I'm fascinated with this interview with a neurobiologist who studies the neurobiology of music. First of all, this is the first instance I've run across of a key scientific finding that started with a viral YouTube video (which I referenced on this site at the time, of Snowball the dancing cockatoo.)

Then there's this suggestive statement: "What do humans have in common with parrots? Both species are vocal learners, with the ability to imitate sounds. We share that rare skill with parrots. In that one respect, our brains are more like those of parrots than chimpanzees." I suspect there is more than this one respect, but it does emphasize the importance of the auditory in humans, especially when visual primacy is so heavily promoted.

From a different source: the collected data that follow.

(* ===== verification/LiteFacts.v ===== *)
(** * The light client: bisection succeeds, hostile sources, samples

    With an honest source the bisection of [updateToHeight] ends and reaches its height, with fuel for the distance. With a hostile
    one it can run for ever or panic. The limit of a [DBProvider] keeps one commit less than it says. *)

From Stdlib Require Import ZArith Lia Bool Strings.Byte Strings.String.
From stdpp Require Import base list gmap sets sorting.
From S2P Require Import Prelude Merkle KeyPath Types ValidatorSet VerifyCommit Block Strconv Account DB.
From S2P Require Import EvidenceFacts Lite LiteProofs LiteDB.
Local Open Scope Z_scope.

Section bisection.
Context (Sum : bytes → bytes) `{ValidatorCodec} `{BlockCodec} `{Codec} `{Crypto}.
Context {T S : Type} `{PersistentProvider T} `{HS : Source S} (chainID : bytes).

(** The call of [VerifyFutureCommit] in [verifyAndSave]. *)
Definition future (trustedFC sourceFC : FullCommit) : outcome (option verify_commit_error) :=
  next ← or_panic (fc_NextValidators trustedFC);
  vals ← or_panic (fc_Validators sourceFC);
  cmt ← or_panic (sh_Commit (fc_SignedHeader sourceFC));
  h ← fc_Height sourceFC;
  '(_, _, err) ← VerifyFutureCommit next vals chainID (commit_BlockID cmt) h cmt;
  Ret err.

I note once again that like too many other human endeavors, science is a prisoner of fashion. Studying the neurobiology involved in making and responding to music is a relatively new field, even though humans have been making and responding to music since probably before they were human. But fashion dictated that music wasn't scientific enough. "One of the founders of this field, Dr. Robert Zatorre, before 2000, he never used the word music in a grant application. He knew it would get turned down automatically because people thought this was not scientific. Instead, he used terms like “complex nonlinguistic auditory processing.”

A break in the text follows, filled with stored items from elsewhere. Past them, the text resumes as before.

Definition with_HRS (prs : PeerRoundState) (height round step startTime : Z) : PeerRoundState :=
  mkPRS height round step startTime (prs_Proposal prs)
    (prs_ProposalBlockPartsHeader prs) (prs_ProposalBlockParts prs) (prs_ProposalPOLRound prs) (prs_ProposalPOL prs)
    (prs_Prevotes prs) (prs_Precommits prs) (prs_LastCommitRound prs) (prs_LastCommit prs)
    (prs_CatchupCommitRound prs) (prs_CatchupCommit prs).

(** *** The proposal *)

Definition SetHasProposal (ps : PeerState) (proposal : Proposal) : outcome PeerState :=
  let prs := ps_PRS ps in
  if negb (prs_Height prs =? prop_Height proposal) || negb (prs_Round prs =? prop_Round proposal) then Ret ps
  else if prs_Proposal prs then Ret ps
  else
    let prs := with_proposal prs true in
    match prs_ProposalBlockParts prs with
    | Some _ => Ret (set_PRS ps (ps_heap ps) prs)
    | None =>
        let header := bid_PartsHeader (prop_BlockID proposal) in
        b ← NewBitArray (psh_Total header);
        let '(h, parts) := alloc (ps_heap ps) b in
        Ret (set_PRS ps h (with_POL (with_parts prs header parts) (prop_POLRound proposal) None))
    end.

Definition InitProposalBlockParts (ps : PeerState) (partsHeader : PartSetHeader) : outcome PeerState :=
  match prs_ProposalBlockParts (ps_PRS ps) with
  | Some _ => Ret ps
  | None =>
      b ← NewBitArray (psh_Total partsHeader);
      let '(h, parts) := alloc (ps_heap ps) b in
      Ret (set_PRS ps h (with_parts (ps_PRS ps) partsHeader parts))
  end.

(** [p.SetIndex(index, true)]. *)
Definition set_bit (ps : PeerState) (p : ptr) (index : Z) : outcome PeerState :=
  '(b, _) ← SetIndex (deref (ps_heap ps) p) index true;
  Ret (set_heap ps (store (ps_heap ps) p b)).

Definition SetHasProposalBlockPart (ps : PeerState) (height round index : Z) : outcome PeerState :=
  let prs := ps_PRS ps in
  if negb (prs_Height prs =? height) || negb (prs_Round prs =? round) then Ret ps
  else set_bit ps (prs_ProposalBlockParts prs) index.

(** *** The votes *)

Definition getVoteBitArray (prs : PeerRoundState) (height round type_ : Z) : ptr :=
  if negb (IsVoteTypeValid type_) then None
  else if prs_Height prs =? height then
    if prs_Round prs =? round then
      (if type_ =? PrevoteType then prs_Prevotes prs else prs_Precommits prs)
    else if prs_CatchupCommitRound prs =? round then
      (if type_ =? PrevoteType then None else prs_CatchupCommit prs)
    else if prs_ProposalPOLRound prs =? round then
      (if type_ =? PrevoteType then prs_ProposalPOL prs else None)
    else None
  else if prs_Height prs =? wrap64 (height + 1) then
    if prs_LastCommitRound prs =? round then
      (if type_ =? PrevoteType then None else prs_LastCommit prs)
    else None
  else None.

Finally, the reason that this finding is so earth-shattering is not that it is a new phenomenon, nor one that would especially surprise people who have been around birds a lot. It's the latest in a growing line of corrections to human (scientific) arrogance. Man, the only tool maker and tool user? Not really. Man, the only maker and user of language? Hardly. Now add to that, man, the only musical creature. Not so much. Seriously. That a bird--moreover, a bird that can imitate virtually any sound, including melodies--can dance to a beat has astounded modern science.

It is only because of scientific arrogance--serving the worst of human arrogance--as our species has separated itself from all others. And is now the agent for ridding the planet of other species--thousands of them every year, from plants to our closest genetic relatives.

Indigenous peoples who lived in the same context as other animals learned music from bird song. Their stories and traditions--surviving into the 20th century, as chronicled by Richard Nelson among others--profess the notion, so apparently odd to our official knowledge, that we are not the only beings on the planet. But we are so far away from those other beings that it takes the pomposity of neuroscience to square the circle. We will lose so many of those beings before we figure out once again how to relate to them, or even how to talk about them except as objects and abstractions.